(Extracted information Opens)

(** * SQUAD core models: build status computation

    A shallow embedding of the status logic of [squad/core/models.py]:
    [Test.status], [Test.history], [TestSummaryBase], [TestSummary],
    [Build.metadata], [Build.finished], [ProjectStatus.create_or_update]
    and [ProjectStatus.get_regressions].

    Conventions of the embedding.
    - Database rows are records.  A related manager ([build.test_runs],
      [run.tests], [project.environments], [build.test_jobs]) is the list of
      rows the relation holds, in the order the unordered queryset yields them.
    - Django compares model instances by primary key, so keys made of model
      instances are keys made of their ids.
    - A Python [dict] is an insertion-ordered association list ([PyDict]).
    - A Python exception is the [Raise] outcome of the [result] monad.
    - [IntegerField] is [Z], [NullBooleanField] is [option bool], a nullable
      field is an [option], [DateTimeField] is a [Z] time stamp.
    - [FloatField] values are carried as rationals: this module never computes
      on metric values.  The percentages of [TestSummaryBase] are Python
      floats: binary64 values with the rounding of IEEE 754 ([SpecFloat]). *)

From Stdlib Require Import ZArith List String Ascii Bool Lia QArith Sorting.Sorted Permutation.
From Stdlib Require Import SpecFloat.
From stdpp Require Import base decidable option list strings pretty gmap.

Close Scope Q_scope.
Open Scope string_scope.
Open Scope list_scope.
Open Scope Z_scope.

(Extracted information Closes)

• Task to carry out:
Please return each line of the data above in which the word "option" occurs.

• Your response:
    - [IntegerField] is [Z], [NullBooleanField] is [option bool], a nullable
      field is an [option], [DateTimeField] is a [Z] time stamp.
From stdpp Require Import base decidable option list strings pretty gmap.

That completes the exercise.